- What is needed -
The reply should contain all of the data below, word for word.

- Available records -

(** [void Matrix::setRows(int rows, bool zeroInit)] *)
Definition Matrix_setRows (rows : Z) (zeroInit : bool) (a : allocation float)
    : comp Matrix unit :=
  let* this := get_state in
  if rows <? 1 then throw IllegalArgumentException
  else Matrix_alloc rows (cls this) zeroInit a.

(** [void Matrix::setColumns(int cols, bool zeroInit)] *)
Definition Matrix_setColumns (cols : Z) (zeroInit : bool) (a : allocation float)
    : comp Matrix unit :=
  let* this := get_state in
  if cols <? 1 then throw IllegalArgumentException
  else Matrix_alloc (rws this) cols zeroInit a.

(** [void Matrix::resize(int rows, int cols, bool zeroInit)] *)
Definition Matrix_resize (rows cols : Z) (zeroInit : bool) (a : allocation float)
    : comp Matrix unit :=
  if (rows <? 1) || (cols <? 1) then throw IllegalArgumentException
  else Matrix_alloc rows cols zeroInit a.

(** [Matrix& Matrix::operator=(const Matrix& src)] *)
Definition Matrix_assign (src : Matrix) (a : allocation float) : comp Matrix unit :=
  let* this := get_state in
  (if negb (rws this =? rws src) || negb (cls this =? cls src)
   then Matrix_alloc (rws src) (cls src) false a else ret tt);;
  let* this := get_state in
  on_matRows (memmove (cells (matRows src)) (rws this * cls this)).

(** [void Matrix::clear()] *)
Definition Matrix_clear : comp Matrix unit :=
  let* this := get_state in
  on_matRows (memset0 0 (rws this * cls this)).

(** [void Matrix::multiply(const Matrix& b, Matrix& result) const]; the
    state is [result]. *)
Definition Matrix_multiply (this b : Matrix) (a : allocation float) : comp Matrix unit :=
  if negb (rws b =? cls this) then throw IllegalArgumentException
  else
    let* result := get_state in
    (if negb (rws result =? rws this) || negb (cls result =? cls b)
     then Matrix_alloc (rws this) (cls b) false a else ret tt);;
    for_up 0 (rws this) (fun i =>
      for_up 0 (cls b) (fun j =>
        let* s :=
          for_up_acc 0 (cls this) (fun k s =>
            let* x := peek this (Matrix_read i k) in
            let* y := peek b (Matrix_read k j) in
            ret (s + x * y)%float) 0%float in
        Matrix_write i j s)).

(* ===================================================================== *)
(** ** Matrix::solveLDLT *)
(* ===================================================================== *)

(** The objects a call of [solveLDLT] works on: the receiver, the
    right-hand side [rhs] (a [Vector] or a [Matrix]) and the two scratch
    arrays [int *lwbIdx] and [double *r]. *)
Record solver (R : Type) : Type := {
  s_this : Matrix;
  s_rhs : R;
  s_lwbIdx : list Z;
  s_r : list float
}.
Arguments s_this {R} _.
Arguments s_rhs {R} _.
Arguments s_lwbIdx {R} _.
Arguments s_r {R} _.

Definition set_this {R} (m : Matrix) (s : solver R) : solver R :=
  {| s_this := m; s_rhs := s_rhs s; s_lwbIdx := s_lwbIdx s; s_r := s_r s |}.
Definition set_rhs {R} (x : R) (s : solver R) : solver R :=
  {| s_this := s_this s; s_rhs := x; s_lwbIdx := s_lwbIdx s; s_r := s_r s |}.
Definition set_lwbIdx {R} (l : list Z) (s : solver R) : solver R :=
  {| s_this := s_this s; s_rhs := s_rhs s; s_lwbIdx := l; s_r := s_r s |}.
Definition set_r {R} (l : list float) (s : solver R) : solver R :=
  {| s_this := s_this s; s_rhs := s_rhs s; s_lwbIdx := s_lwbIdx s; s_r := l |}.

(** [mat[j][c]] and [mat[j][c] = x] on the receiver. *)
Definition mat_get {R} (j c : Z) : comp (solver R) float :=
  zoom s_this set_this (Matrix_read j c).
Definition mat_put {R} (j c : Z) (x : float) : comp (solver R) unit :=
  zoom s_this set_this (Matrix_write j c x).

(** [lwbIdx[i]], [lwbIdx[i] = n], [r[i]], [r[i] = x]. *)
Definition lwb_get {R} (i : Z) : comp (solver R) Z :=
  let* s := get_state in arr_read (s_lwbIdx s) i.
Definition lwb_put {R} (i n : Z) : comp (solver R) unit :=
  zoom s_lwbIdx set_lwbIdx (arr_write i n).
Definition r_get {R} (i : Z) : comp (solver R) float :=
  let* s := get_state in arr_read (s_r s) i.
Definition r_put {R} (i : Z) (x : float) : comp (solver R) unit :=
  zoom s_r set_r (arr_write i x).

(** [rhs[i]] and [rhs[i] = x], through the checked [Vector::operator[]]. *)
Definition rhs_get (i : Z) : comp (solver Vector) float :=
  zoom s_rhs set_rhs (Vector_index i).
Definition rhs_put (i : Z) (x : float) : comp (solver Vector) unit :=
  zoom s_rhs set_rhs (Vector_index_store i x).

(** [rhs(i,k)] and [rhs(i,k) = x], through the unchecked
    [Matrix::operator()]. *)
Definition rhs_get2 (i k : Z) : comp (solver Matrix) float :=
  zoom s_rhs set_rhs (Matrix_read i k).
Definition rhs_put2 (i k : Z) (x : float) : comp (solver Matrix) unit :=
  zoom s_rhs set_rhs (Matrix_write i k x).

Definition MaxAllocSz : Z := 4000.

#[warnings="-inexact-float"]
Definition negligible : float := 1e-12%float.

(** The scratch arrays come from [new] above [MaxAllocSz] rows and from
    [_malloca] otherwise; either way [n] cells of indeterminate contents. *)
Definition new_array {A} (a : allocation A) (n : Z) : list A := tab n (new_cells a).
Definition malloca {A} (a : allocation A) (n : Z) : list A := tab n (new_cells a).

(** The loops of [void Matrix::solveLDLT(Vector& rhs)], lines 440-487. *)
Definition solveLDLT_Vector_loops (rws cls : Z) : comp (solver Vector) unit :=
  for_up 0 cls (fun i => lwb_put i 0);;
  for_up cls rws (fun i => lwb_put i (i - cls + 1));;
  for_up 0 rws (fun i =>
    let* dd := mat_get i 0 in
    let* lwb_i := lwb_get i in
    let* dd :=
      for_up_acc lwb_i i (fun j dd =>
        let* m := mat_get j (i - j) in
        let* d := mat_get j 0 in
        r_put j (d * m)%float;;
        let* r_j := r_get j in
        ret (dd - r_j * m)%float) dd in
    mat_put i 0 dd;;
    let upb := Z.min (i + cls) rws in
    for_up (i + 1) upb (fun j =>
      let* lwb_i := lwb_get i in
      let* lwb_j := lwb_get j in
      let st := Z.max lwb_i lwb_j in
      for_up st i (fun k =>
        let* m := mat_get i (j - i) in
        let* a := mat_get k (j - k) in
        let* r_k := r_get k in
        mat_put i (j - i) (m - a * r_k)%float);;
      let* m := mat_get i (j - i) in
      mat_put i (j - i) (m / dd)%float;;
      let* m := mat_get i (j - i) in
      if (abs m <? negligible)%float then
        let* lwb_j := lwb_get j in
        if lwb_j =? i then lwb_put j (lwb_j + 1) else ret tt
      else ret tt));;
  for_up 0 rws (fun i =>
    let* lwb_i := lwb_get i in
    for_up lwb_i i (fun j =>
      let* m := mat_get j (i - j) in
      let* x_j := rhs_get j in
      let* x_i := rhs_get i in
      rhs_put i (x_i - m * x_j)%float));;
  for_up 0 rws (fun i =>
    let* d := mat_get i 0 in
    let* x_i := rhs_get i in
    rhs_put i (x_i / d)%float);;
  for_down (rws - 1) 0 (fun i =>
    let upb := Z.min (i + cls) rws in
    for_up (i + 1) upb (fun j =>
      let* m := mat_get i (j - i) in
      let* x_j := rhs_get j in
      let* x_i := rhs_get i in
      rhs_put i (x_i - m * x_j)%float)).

- Task solution -
(** [void Matrix::setRows(int rows, bool zeroInit)] *)
Definition Matrix_setRows (rows : Z) (zeroInit : bool) (a : allocation float)
    : comp Matrix unit :=
  let* this := get_state in
  if rows <? 1 then throw IllegalArgumentException
  else Matrix_alloc rows (cls this) zeroInit a.

(** [void Matrix::setColumns(int cols, bool zeroInit)] *)
Definition Matrix_setColumns (cols : Z) (zeroInit : bool) (a : allocation float)
    : comp Matrix unit :=
  let* this := get_state in
  if cols <? 1 then throw IllegalArgumentException
  else Matrix_alloc (rws this) cols zeroInit a.

(** [void Matrix::resize(int rows, int cols, bool zeroInit)] *)
Definition Matrix_resize (rows cols : Z) (zeroInit : bool) (a : allocation float)
    : comp Matrix unit :=
  if (rows <? 1) || (cols <? 1) then throw IllegalArgumentException
  else Matrix_alloc rows cols zeroInit a.

(** [Matrix& Matrix::operator=(const Matrix& src)] *)
Definition Matrix_assign (src : Matrix) (a : allocation float) : comp Matrix unit :=
  let* this := get_state in
  (if negb (rws this =? rws src) || negb (cls this =? cls src)
   then Matrix_alloc (rws src) (cls src) false a else ret tt);;
  let* this := get_state in
  on_matRows (memmove (cells (matRows src)) (rws this * cls this)).

(** [void Matrix::clear()] *)
Definition Matrix_clear : comp Matrix unit :=
  let* this := get_state in
  on_matRows (memset0 0 (rws this * cls this)).

(** [void Matrix::multiply(const Matrix& b, Matrix& result) const]; the
    state is [result]. *)
Definition Matrix_multiply (this b : Matrix) (a : allocation float) : comp Matrix unit :=
  if negb (rws b =? cls this) then throw IllegalArgumentException
  else
    let* result := get_state in
    (if negb (rws result =? rws this) || negb (cls result =? cls b)
     then Matrix_alloc (rws this) (cls b) false a else ret tt);;
    for_up 0 (rws this) (fun i =>
      for_up 0 (cls b) (fun j =>
        let* s :=
          for_up_acc 0 (cls this) (fun k s =>
            let* x := peek this (Matrix_read i k) in
            let* y := peek b (Matrix_read k j) in
            ret (s + x * y)%float) 0%float in
        Matrix_write i j s)).

(* ===================================================================== *)
(** ** Matrix::solveLDLT *)
(* ===================================================================== *)

(** The objects a call of [solveLDLT] works on: the receiver, the
    right-hand side [rhs] (a [Vector] or a [Matrix]) and the two scratch
    arrays [int *lwbIdx] and [double *r]. *)
Record solver (R : Type) : Type := {
  s_this : Matrix;
  s_rhs : R;
  s_lwbIdx : list Z;
  s_r : list float
}.
Arguments s_this {R} _.
Arguments s_rhs {R} _.
Arguments s_lwbIdx {R} _.
Arguments s_r {R} _.

Definition set_this {R} (m : Matrix) (s : solver R) : solver R :=
  {| s_this := m; s_rhs := s_rhs s; s_lwbIdx := s_lwbIdx s; s_r := s_r s |}.
Definition set_rhs {R} (x : R) (s : solver R) : solver R :=
  {| s_this := s_this s; s_rhs := x; s_lwbIdx := s_lwbIdx s; s_r := s_r s |}.
Definition set_lwbIdx {R} (l : list Z) (s : solver R) : solver R :=
  {| s_this := s_this s; s_rhs := s_rhs s; s_lwbIdx := l; s_r := s_r s |}.
Definition set_r {R} (l : list float) (s : solver R) : solver R :=
  {| s_this := s_this s; s_rhs := s_rhs s; s_lwbIdx := s_lwbIdx s; s_r := l |}.

(** [mat[j][c]] and [mat[j][c] = x] on the receiver. *)
Definition mat_get {R} (j c : Z) : comp (solver R) float :=
  zoom s_this set_this (Matrix_read j c).
Definition mat_put {R} (j c : Z) (x : float) : comp (solver R) unit :=
  zoom s_this set_this (Matrix_write j c x).

(** [lwbIdx[i]], [lwbIdx[i] = n], [r[i]], [r[i] = x]. *)
Definition lwb_get {R} (i : Z) : comp (solver R) Z :=
  let* s := get_state in arr_read (s_lwbIdx s) i.
Definition lwb_put {R} (i n : Z) : comp (solver R) unit :=
  zoom s_lwbIdx set_lwbIdx (arr_write i n).
Definition r_get {R} (i : Z) : comp (solver R) float :=
  let* s := get_state in arr_read (s_r s) i.
Definition r_put {R} (i : Z) (x : float) : comp (solver R) unit :=
  zoom s_r set_r (arr_write i x).

(** [rhs[i]] and [rhs[i] = x], through the checked [Vector::operator[]]. *)
Definition rhs_get (i : Z) : comp (solver Vector) float :=
  zoom s_rhs set_rhs (Vector_index i).
Definition rhs_put (i : Z) (x : float) : comp (solver Vector) unit :=
  zoom s_rhs set_rhs (Vector_index_store i x).

(** [rhs(i,k)] and [rhs(i,k) = x], through the unchecked
    [Matrix::operator()]. *)
Definition rhs_get2 (i k : Z) : comp (solver Matrix) float :=
  zoom s_rhs set_rhs (Matrix_read i k).
Definition rhs_put2 (i k : Z) (x : float) : comp (solver Matrix) unit :=
  zoom s_rhs set_rhs (Matrix_write i k x).

Definition MaxAllocSz : Z := 4000.

#[warnings="-inexact-float"]
Definition negligible : float := 1e-12%float.

(** The scratch arrays come from [new] above [MaxAllocSz] rows and from
    [_malloca] otherwise; either way [n] cells of indeterminate contents. *)
Definition new_array {A} (a : allocation A) (n : Z) : list A := tab n (new_cells a).
Definition malloca {A} (a : allocation A) (n : Z) : list A := tab n (new_cells a).

(** The loops of [void Matrix::solveLDLT(Vector& rhs)], lines 440-487. *)
Definition solveLDLT_Vector_loops (rws cls : Z) : comp (solver Vector) unit :=
  for_up 0 cls (fun i => lwb_put i 0);;
  for_up cls rws (fun i => lwb_put i (i - cls + 1));;
  for_up 0 rws (fun i =>
    let* dd := mat_get i 0 in
    let* lwb_i := lwb_get i in
    let* dd :=
      for_up_acc lwb_i i (fun j dd =>
        let* m := mat_get j (i - j) in
        let* d := mat_get j 0 in
        r_put j (d * m)%float;;
        let* r_j := r_get j in
        ret (dd - r_j * m)%float) dd in
    mat_put i 0 dd;;
    let upb := Z.min (i + cls) rws in
    for_up (i + 1) upb (fun j =>
      let* lwb_i := lwb_get i in
      let* lwb_j := lwb_get j in
      let st := Z.max lwb_i lwb_j in
      for_up st i (fun k =>
        let* m := mat_get i (j - i) in
        let* a := mat_get k (j - k) in
        let* r_k := r_get k in
        mat_put i (j - i) (m - a * r_k)%float);;
      let* m := mat_get i (j - i) in
      mat_put i (j - i) (m / dd)%float;;
      let* m := mat_get i (j - i) in
      if (abs m <? negligible)%float then
        let* lwb_j := lwb_get j in
        if lwb_j =? i then lwb_put j (lwb_j + 1) else ret tt
      else ret tt));;
  for_up 0 rws (fun i =>
    let* lwb_i := lwb_get i in
    for_up lwb_i i (fun j =>
      let* m := mat_get j (i - j) in
      let* x_j := rhs_get j in
      let* x_i := rhs_get i in
      rhs_put i (x_i - m * x_j)%float));;
  for_up 0 rws (fun i =>
    let* d := mat_get i 0 in
    let* x_i := rhs_get i in
    rhs_put i (x_i / d)%float);;
  for_down (rws - 1) 0 (fun i =>
    let upb := Z.min (i + cls) rws in
    for_up (i + 1) upb (fun j =>
      let* m := mat_get i (j - i) in
      let* x_j := rhs_get j in
      let* x_i := rhs_get i in
      rhs_put i (x_i - m * x_j)%float)).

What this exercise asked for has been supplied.